For more than an hour, I sat in an interview room waiting for the prison guards to bring him up from solitary. In a place where anything can be fashioned into a weapon, time is no exception.
Tired of staring at the large metal door, I pulled a manila folder labeled “Letters” from my case file and began reading. Sent in roughly four-week intervals, each letter was a plea in the same format. Part one, the abuse. Part two, imploring me for help. Part three, thanking me profusely.
As I reached the end of last month’s letter, I heard the faint sound of ankle chains hitting the ground. The door clicked, swinging open, and he appeared in the doorway with a guard on each arm.
I asked the guards to remove his cuffs, which they did with typical deliberation. Standing up, I walked over to the twenty-two-year old who had spent the last eight years of his life in prison and the last two months in solitary. I reached out and shook his hand.

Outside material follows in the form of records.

(* ===== verification/FileCache.v ===== *)
(** The cache of file states the model has seen (agent/nomi-tools/src/file_cache.rs),
    over an interface for the [lru] crate: recency order, capacity, and the byte
    budget the cache keeps itself.  Paths are Unix paths. *)
From S2P Require Import Prelude Bytes Text UnixPath.

(** ** Path keys *)

Definition normalize_step (cs : list Component) (c : Component) : list Component :=
  match c with
  | ParentDir =>
      match last cs with
      | Some (Normal _) => removelast cs
      | Some RootDir => cs
      | _ => cs ++ [c]
      end
  | CurDir => cs
  | _ => cs ++ [c]
  end.
Definition normalize_path (path : bytes) : bytes :=
  foldl path_push [] (foldl normalize_step [] (components path)).

(** ** The state *)

Record FileState := mkFileState {
  state_content : bytes;
  mtime_ms : N;
  state_offset : option N;
  state_limit : option N;
}.
#[export] Instance FileState_eq_dec : EqDecision FileState.
Proof. solve_decision. Defined.
Definition content_bytes (s : FileState) : N := N.of_nat (length (state_content s)).

(** The [lru] crate: entries from the most to the least recently used, and what its
    operations do to them as its documentation says. *)
Class Lru (C : Type) := {
  lru_new : N → C;
  lru_get : bytes → C → C * option FileState;
  lru_pop : bytes → C → C * option FileState;
  lru_pop_lru : C → C * option (bytes * FileState);
  lru_push : bytes → FileState → C → C * option (bytes * FileState);
  lru_clear : C → C;
  lru_entries : C → list (bytes * FileState);
  lru_cap : C → N;
}.
Definition without (k : bytes) (l : list (bytes * FileState)) : list (bytes * FileState) := filter (λ e, e.1 ≠ k) l.
Definition find_key (k : bytes) (l : list (bytes * FileState)) : option FileState := snd <$> head (filter (λ e, e.1 = k) l).
Class LruLaws (C : Type) `{Lru C} := {
  lru_new_spec n : lru_entries (lru_new n) = [] ∧ lru_cap (lru_new n) = n;
  lru_get_spec k c :
    let '(c', v) := lru_get k c in
    v = find_key k (lru_entries c) ∧ lru_cap c' = lru_cap c ∧
    lru_entries c' = match v with Some s => (k, s) :: without k (lru_entries c) | None => lru_entries c end;
  lru_pop_spec k c :
    let '(c', v) := lru_pop k c in
    v = find_key k (lru_entries c) ∧ lru_cap c' = lru_cap c ∧ lru_entries c' = without k (lru_entries c);
  lru_pop_lru_spec c :
    let '(c', v) := lru_pop_lru c in
    v = last (lru_entries c) ∧ lru_cap c' = lru_cap c ∧ lru_entries c' = removelast (lru_entries c);
  (** of a key that is not in the cache *)
  lru_push_spec k s c :
    find_key k (lru_entries c) = None →
    let '(c', v) := lru_push k s c in
    lru_cap c' = lru_cap c ∧
    if (lru_cap c <=? N.of_nat (length (lru_entries c)))%N
    then v = last (lru_entries c) ∧ lru_entries c' = (k, s) :: removelast (lru_entries c)
    else v = None ∧ lru_entries c' = (k, s) :: lru_entries c;
  lru_clear_spec c : lru_entries (lru_clear c) = [] ∧ lru_cap (lru_clear c) = lru_cap c;
}.

Record FileCacheConfig := mkCacheConfig { max_entries : N; max_size : N; enabled : bool }.
Record FileStateCache (C : Type) := mkCache { entries : C; max_size_bytes : N; current_size_bytes : N }.
Arguments mkCache {C}.
Arguments entries {C}.
Arguments max_size_bytes {C}.
Arguments current_size_bytes {C}.

Section cache.
Context {C : Type} `{Lru C}.

Definition cache_new (config : FileCacheConfig) : FileStateCache C :=
  mkCache (lru_new (if (max_entries config =? 0)%N then 100 else max_entries config)) (max_size config) 0.
Definition cache_get (path : bytes) (c : FileStateCache C) : FileStateCache C * option FileState :=
  let '(es, v) := lru_get (normalize_path path) (entries c) in
  (mkCache es (max_size_bytes c) (current_size_bytes c), v).
(** The eviction loop; each round removes an entry, so their number is fuel enough. *)
Fixpoint evict_loop (fuel : nat) (new_size : N) (c : FileStateCache C) : FileStateCache C :=
  match fuel with
  | 0 => c
  | S fuel =>
      if (max_size_bytes c <? current_size_bytes c + new_size)%N && negb (bool_decide (length (lru_entries (entries c)) = 0)) then
        let '(es, popped) := lru_pop_lru (entries c) in
        evict_loop fuel new_size
          (mkCache es (max_size_bytes c)
             (match popped with
              | Some (_, v) => current_size_bytes c - content_bytes v
              | None => current_size_bytes c
              end)%N)
      else c
  end.
(** Removing the entry of a key, with the size accounting of [insert] and [remove] *)
Definition cache_pop (k : bytes) (c : FileStateCache C) : FileStateCache C * option FileState :=
  let '(es, removed) := lru_pop k (entries c) in
  (mkCache es (max_size_bytes c)
     (match removed with Some v => current_size_bytes c - content_bytes v | None => current_size_bytes c end)%N, removed).
Definition cache_insert (path : bytes) (state : FileState) (c : FileStateCache C) : FileStateCache C :=
  let normalized := normalize_path path in
  let new_size := content_bytes state in
  let c := (cache_pop normalized c).1 in
  let c := evict_loop (length (lru_entries (entries c))) new_size c in
  let '(es, evicted) := lru_push normalized state (entries c) in
  let current := match evicted with Some (_, v) => current_size_bytes c - content_bytes v | None => current_size_bytes c end%N in
  mkCache es (max_size_bytes c) (current + new_size)%N.
Definition cache_remove (path : bytes) (c : FileStateCache C) : FileStateCache C * option FileState :=
  cache_pop (normalize_path path) c.
Definition cache_clear (c : FileStateCache C) : FileStateCache C := mkCache (lru_clear (entries c)) (max_size_bytes c) 0.
Definition cache_len (c : FileStateCache C) : nat := length (lru_entries (entries c)).
Definition cache_is_empty (c : FileStateCache C) : bool := bool_decide (cache_len c = 0).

He smelled like urine. His hair was grey with dust, fingernails overgrown, black skin dry to the point of bleeding between the self-inflicted scars on his forearms. His already gaunt face looked noticeably thinner than only a month ago.
Criminally tried and convicted of armed robbery at the age of fourteen, he was dying beneath a twenty-year sentence. The trial court’s sentencing order told me it was year eight of his sentence, but his child welfare case file, a box of documents that detailed his life in Georgia’s foster care system, told me it was year twenty-two.
I knew a two-month stint in solitary didn’t make the top 100 worst events of his life. I knew he suffered profound abuse before the age of seven. I knew his father stole the school clothing his foster grandmother bought him for his eighth birthday to buy crack. I knew he told a state-appointed psychologist “it’s too late for me” when he was nine. I knew he had been victimized again and again in his five years in state prison.
I began our conversation by telling him about my week. He always asked, so I told him about my infant son and wife, and then moved into my legal work. He liked hearing about my other clients, in general terms of course. So, I spent a good deal of time telling him about an eleven-year old client I recently began representing.
The eleven-year old had spent two weeks in one of Georgia’s harshest regional youth detention centers for accidentally bringing a fishing multi-tool, which had a small knife as one of its many instruments, to school. The boy forgot to remove it from his jacket after a fishing trip with his father the night before.
I told him about my visit to the regional youth detention center to see the boy. I told him about the small, chubby boy’s high voice and how this was his first contact with the juvenile justice system. I told him about how the boy had only rarely been able to eat a meal while detained, because the older boys were constantly taking his food at meal time. Finally, I told him how the boy was shackled and wearing a blue jumpsuit in court when I got him released from detention.
We chatted for a while longer about his life at the prison, later moving into a detailed discussion of his case. As we ended the conversation, and the guards re-entered the room to place the restraints back on his hands, he said, “You tell that eleven-year old not to let the lock-up mess with his head.”
I told him I would, and I began the long process of exiting the prison.
As I walked down the outside corridor stretching between the cell blocks and the prison entrance, I thought about the twenty-two-year and the eleven-year old and how they represented two poles of an expansive system.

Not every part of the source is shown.